The People's Bank of China set the midpoint rate at 6.8957 per dollar prior to the market open, firmer than the previous fix of 6.9042.
In spot market trading, the yuan opened at 6.9036 per dollar and was changing hands at 6.9034 at midday, 16 pips higher than the previous late session close.
The dollar was little changed in Asian trading on Tuesday following the previous session's decline, as concerns over tensions with North Korea and Syria weighed on U.S. Treasury yields and offset expectations of U.S. interest rate hikes.
The yuan has been fluctuating within a narrow range against the dollar this year, after slumping 6.5 percent in 2016.
Like many other emerging market currencies, it has benefited from an unexpected retreat in the dollar in recent months, which along with tighter Chinese capital controls has helped to staunch capital outflows and expectations of further depreciation.
Indeed, in its latest yuan report, Macquarie Capital Ltd forecast the yuan would end this year at 6.9 against the dollar, little changed from where it ended in 2016.
Following a vicious cycle of outflows and depreciation, "the government substantially tightened capital controls from the second half of 2016, which has largely worked.

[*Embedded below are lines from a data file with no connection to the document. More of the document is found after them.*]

Lemma copy_name_spec i l rest : Forall (fun c => is_letter c = true) l ->
  match rest with [] => True | c :: _ => is_letter c = false end ->
  copy_name i (l ++ rest) = if (i + length l <? 16)%nat then Ret (l, rest) else Fault.
Proof.
  intros Hl Hr. revert i. induction Hl as [|c l Hc Hl IH]; intros i; cbn [app length].
  - rewrite Nat.add_0_r. destruct rest as [|c rest]; cbn [copy_name]; [done|]. by rewrite Hr.
  - cbn [copy_name]. rewrite Hc, IH, Nat.add_succ_r. cbn [Nat.add].
    destruct (Nat.ltb_spec i 16), (Nat.ltb_spec (S (i + length l)) 16); try lia; done.
Qed.

Lemma tz_digit_number base acc ds : Forall (fun c => isdigit c = true) ds ->
  number base acc ds = foldl (fun a c => a * base + (c - 48)) acc ds.
Proof.
  intros H. revert acc. induction H as [|c ds Hc H IH]; intros acc; [done|].
  cbn [number foldl]. unfold number in IH. rewrite IH. do 2 f_equal.
  unfold digit, digit_value. by rewrite Hc.
Qed.

Lemma isdigit_is_digit ds : Forall (fun c => isdigit c = true) ds -> Forall (fun c => is_digit 10 c = true) ds.
Proof.
  apply Forall_impl. intros c Hc. unfold is_digit, digit_value. rewrite Hc.
  unfold isdigit in Hc. apply andb_prop in Hc as [H1 H2]. apply Z.leb_le in H1, H2.
  apply Z.ltb_lt. lia.
Qed.

Lemma tz_offset_spec acc ds rest : 0 <= acc -> Forall (fun c => isdigit c = true) ds ->
  match rest with [] => True | c :: _ => isdigit c = false end ->
  number 10 acc ds < 2 ^ 31 -> tz_offset acc (ds ++ rest) = (number 10 acc ds, rest).
Proof.
  intros Ha Hds Hr. revert acc Ha. induction Hds as [|c ds Hc Hds IH]; intros acc Ha Hn; cbn [app tz_offset].
  - destruct rest as [|c rest]; [done|]. cbn [tz_offset]. by rewrite Hr.
  - rewrite Hc. assert (Hd : digit c = c - 48) by (unfold digit, digit_value; by rewrite Hc).
    assert (Hc9 : 48 <= c <= 57).
    { unfold isdigit in Hc. apply andb_prop in Hc as [H1 H2]. apply Z.leb_le in H1, H2. lia. }
    change (number 10 acc (c :: ds)) with (number 10 (acc * 10 + digit c) ds) in *. rewrite Hd in *.
    pose proof (number_ge 10 (acc * 10 + (c - 48)) ds ltac:(lia) ltac:(lia) (isdigit_is_digit _ Hds)).
    rewrite sw_small by (unfold in_s; lia). apply IH; lia.
Qed.
End parse_tz.

(** ** The properties *)

(** C33: [gmtime_r] ends for every time of at most [max_time] seconds before or
    after 1970 (some 1.7 thousand million years: the year is an [int], and no
    wrap-around happens), and breaks it down as the proleptic Gregorian calendar
    does: every field is in its range, the fields stand for exactly the given
    number of seconds since 1970, also before 1970, and the day of the week and
    of the year agree with the closed form. *)
Theorem gmtime_correct t : - max_time <= t <= max_time ->
  exists r, gmtime_r t = Ret r /\ tm_of t r /\ - 2 ^ 31 <= tm_year r < 2 ^ 31.
Proof. intros Ht. destruct (gmtime_spec t Ht) as (r & Hr & Ho & Hy). exists r. split_and!; [done|done|lia|lia]. Qed.

(** The last second before 1970 *)
Lemma gmtime_witness : exists r, gmtime_r (-1) = Ret r /\ tm_of (-1) r /\ - 2 ^ 31 <= tm_year r < 2 ^ 31.
Proof. apply (gmtime_correct (-1)). split; vm_compute; discriminate. Defined.



(** C35: the round trip.  In every zone, [mktime] of what [localtime_r] gives
    returns the original time and leaves the broken-down time unchanged, for the
    local times of at most [max_time] seconds before or after 1970. *)
Theorem mktime_localtime timezone t : in_s 64 t -> - max_time <= t - timezone <= max_time -> exists r,
  localtime_r timezone t = Ret r /\ mktime timezone r = Ret (t, r).
Proof.
  intros Ht64 Ht. assert (Hmt : max_time = 54043195528445952) by reflexivity.
  assert (Hz : s64 (t - timezone) = t - timezone) by (apply sw_small; unfold in_s; lia).
  destruct (gmtime_spec (t - timezone) Ht) as (r & Hr & Ho & Hy). exists r. unfold mktime, localtime_r. rewrite Hz. split; [done|].
  destruct Ho as [Hs Hsec Hmin Hhour Hmon Hmday _ _ (Hdst & _ & _)]. rewrite (sw_small 32 (tm_year r + 1900)) by (unfold in_s; lia).
  rewrite !carry_small by lia. rewrite Hdst. cbn [Z.gtb Z.compare]. rewrite sum_months_spec by lia.
  assert (Hmd : forallb (fun k => nth k mdays 0 <=? 31) (seq 0 12) = true) by reflexivity.
  rewrite forallb_forall in Hmd. specialize (Hmd (Z.to_nat (tm_mon r)) ltac:(apply in_seq; lia)). apply Z.leb_le in Hmd.
  rewrite (sw_small 32) by (unfold in_s; destruct ((tm_mon r =? 1) && is_leap (tm_year r + 1900)); lia).
  set (y := tm_year r + 1900) in *. rewrite years_spec. unfold civil_seconds in Hs.
  match goal with |- context [s64 (?X + timezone)] => replace (X + timezone) with t by lia end.
  rewrite (sw_small 64 t) by done. rewrite Z.sub_0_r, (sw_small 64 t) by done. cbv zeta. by rewrite Hz, Hr.
Qed.

Lemma mktime_localtime_witness : exists r, localtime_r 18000 1709251199 = Ret r /\ mktime 18000 r = Ret (1709251199, r).
Proof. apply (mktime_localtime 18000 1709251199); [by split|split; vm_compute; discriminate]. Defined.

(** [tzset] on a TZ value made of a name, an optional sign, a number of hours
    and an optional second name: the zone is the signed number of seconds, and
    the names are taken over when they have at most 15 letters; a first name of
    16 letters or more writes past the end of its buffer. *)
Theorem tzset_correct std sg ds dst (neg : bool) :
  Forall (fun c => is_letter c = true) std -> Forall (fun c => is_letter c = true) dst ->
  (if neg then sg = [45] else sg = [] \/ sg = [43]) ->
  ds <> [] -> Forall (fun c => isdigit c = true) ds -> number 10 0 ds * 3600 < 2 ^ 31 ->
  tzset (Some (std ++ sg ++ ds ++ dst)) =
    (if (length std <? 16)%nat && (length dst <? 16)%nat then
       Ret {| tz_std := std; tz_dst := match dst with [] => std | _ => dst end;
              tz_timezone := (if neg then -1 else 1) * (3600 * number 10 0 ds);
              tz_daylight := match dst with [] => 0 | _ => 1 end |}
     else Fault).
Proof.
  intros Hstd Hdst Hsg Hne Hds Hn. destruct ds as [|d ds]; [done|].
  assert (Hd : isdigit d = true) by (by inversion Hds).
  assert (Hd9 : 48 <= d <= 57).
  { unfold isdigit in Hd. apply andb_prop in Hd as [H1 H2]. apply Z.leb_le in H1, H2. lia. }
  pose proof (number_ge 10 0 (d :: ds) ltac:(lia) ltac:(lia) (isdigit_is_digit _ Hds)) as Hn0.
  assert (Hcn : copy_name 0 (std ++ sg ++ (d :: ds) ++ dst)
    = if (length std <? 16)%nat then Ret (std, sg ++ (d :: ds) ++ dst) else Fault).
  { apply (copy_name_spec 0); [done|]. unfold is_letter.
    destruct neg; [subst sg|destruct Hsg as [-> | ->]]; cbn [app]; zprune; done. }
  assert (Hsign : match sg ++ (d :: ds) ++ dst with
      | c :: tz' => if c =? 45 then (-1, tz') else if c =? 43 then (1, tz') else (1, sg ++ (d :: ds) ++ dst)
      | [] => (1, sg ++ (d :: ds) ++ dst) end = ((if neg then -1 else 1), (d :: ds) ++ dst)).
  { destruct neg; [subst sg; done|destruct Hsg as [-> | ->]; [|done]]. cbn [app].
    destruct (Z.eqb_spec d 45), (Z.eqb_spec d 43); try lia. done. }
  assert (Hoff : tz_offset 0 ((d :: ds) ++ dst) = (number 10 0 (d :: ds), dst)).
  { apply tz_offset_spec; [lia|done| |lia]. destruct Hdst as [|c dst Hc _]; [done|].
    unfold is_letter in Hc. unfold isdigit. revert Hc. zprune; done. }
  unfold tzset. destruct (std ++ sg ++ (d :: ds) ++ dst) as [|c0 l0] eqn:E.
  { by destruct std, sg. }
  rewrite Hcn. destruct (Nat.ltb_spec (length std) 16); cbn [obind andb]; [|done].
  rewrite Hsign, Hoff. set (n := number 10 0 (d :: ds)) in *.
  assert (Hz : s32 (s32 (n * 3600) * (if neg then -1 else 1)) = (if neg then -1 else 1) * (3600 * n)).
  { rewrite (sw_small 32 (n * 3600)) by (unfold in_s; lia). rewrite sw_small by (unfold in_s; destruct neg; lia). lia. }
  rewrite Hz. destruct Hdst as [|c dst Hc Hdst]; [done|].
  pose proof (copy_name_spec 0 (c :: dst) [] ltac:(by constructor) I) as Hcd. rewrite app_nil_r in Hcd.
  rewrite Hcd. cbn [Nat.add]. by destruct (length (c :: dst) <? 16)%nat.
Qed.

Lemma tzset_witness : tzset (Some [69; 83; 84; 53; 69; 68; 84])
  = Ret {| tz_std := [69; 83; 84]; tz_dst := [69; 68; 84]; tz_timezone := 18000; tz_daylight := 1 |}.
Proof.
  apply (tzset_correct [69; 83; 84] [] [53] [69; 68; 84] false);
    [by repeat constructor|by repeat constructor|by left|done|by repeat constructor|vm_compute; reflexivity].
Defined.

Meanwhile, foreign money has been returning ... via FDI and bond investments," Macquarie analyst Larry Hu wrote.
"A harder task is how to restart RMB internationalization, which was disrupted by capital outflows three years ago."
Underscoring such concerns, Chinese government debt
futures in Hong Kong - the latest effort to promote global use of the yuan - got off to a slow start on Monday as
offshore investors grappled with some operational issues
and contract limits.
However, most currency strategists surveyed by Reuters earlier this month predict the yuan will weaken through the 7 level by late 2017 and fall further to 7.10 in a year as the dollar regains its footing.